● **EXERCISE REQUIREMENTS**
Reply solely with the number of lines, in the records underneath, that include the word "Open".

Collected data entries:
--
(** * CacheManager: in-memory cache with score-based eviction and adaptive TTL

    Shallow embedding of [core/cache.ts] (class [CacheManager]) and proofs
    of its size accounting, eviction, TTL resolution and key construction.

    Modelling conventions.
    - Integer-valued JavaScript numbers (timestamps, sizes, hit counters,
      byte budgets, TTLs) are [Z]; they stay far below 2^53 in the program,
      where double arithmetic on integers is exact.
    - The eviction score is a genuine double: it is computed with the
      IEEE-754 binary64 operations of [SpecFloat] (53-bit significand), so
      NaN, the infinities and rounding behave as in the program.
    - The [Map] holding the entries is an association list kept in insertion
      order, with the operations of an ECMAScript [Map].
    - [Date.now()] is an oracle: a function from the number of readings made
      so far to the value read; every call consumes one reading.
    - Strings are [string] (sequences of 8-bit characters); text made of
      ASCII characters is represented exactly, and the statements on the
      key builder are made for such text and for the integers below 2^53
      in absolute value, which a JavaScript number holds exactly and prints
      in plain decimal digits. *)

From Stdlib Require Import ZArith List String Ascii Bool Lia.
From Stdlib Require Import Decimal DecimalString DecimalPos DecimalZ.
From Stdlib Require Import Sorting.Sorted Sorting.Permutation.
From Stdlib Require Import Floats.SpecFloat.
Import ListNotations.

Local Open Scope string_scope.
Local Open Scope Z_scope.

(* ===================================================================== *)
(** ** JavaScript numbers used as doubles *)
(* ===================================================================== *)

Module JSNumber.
--
● **OUTPUT**
2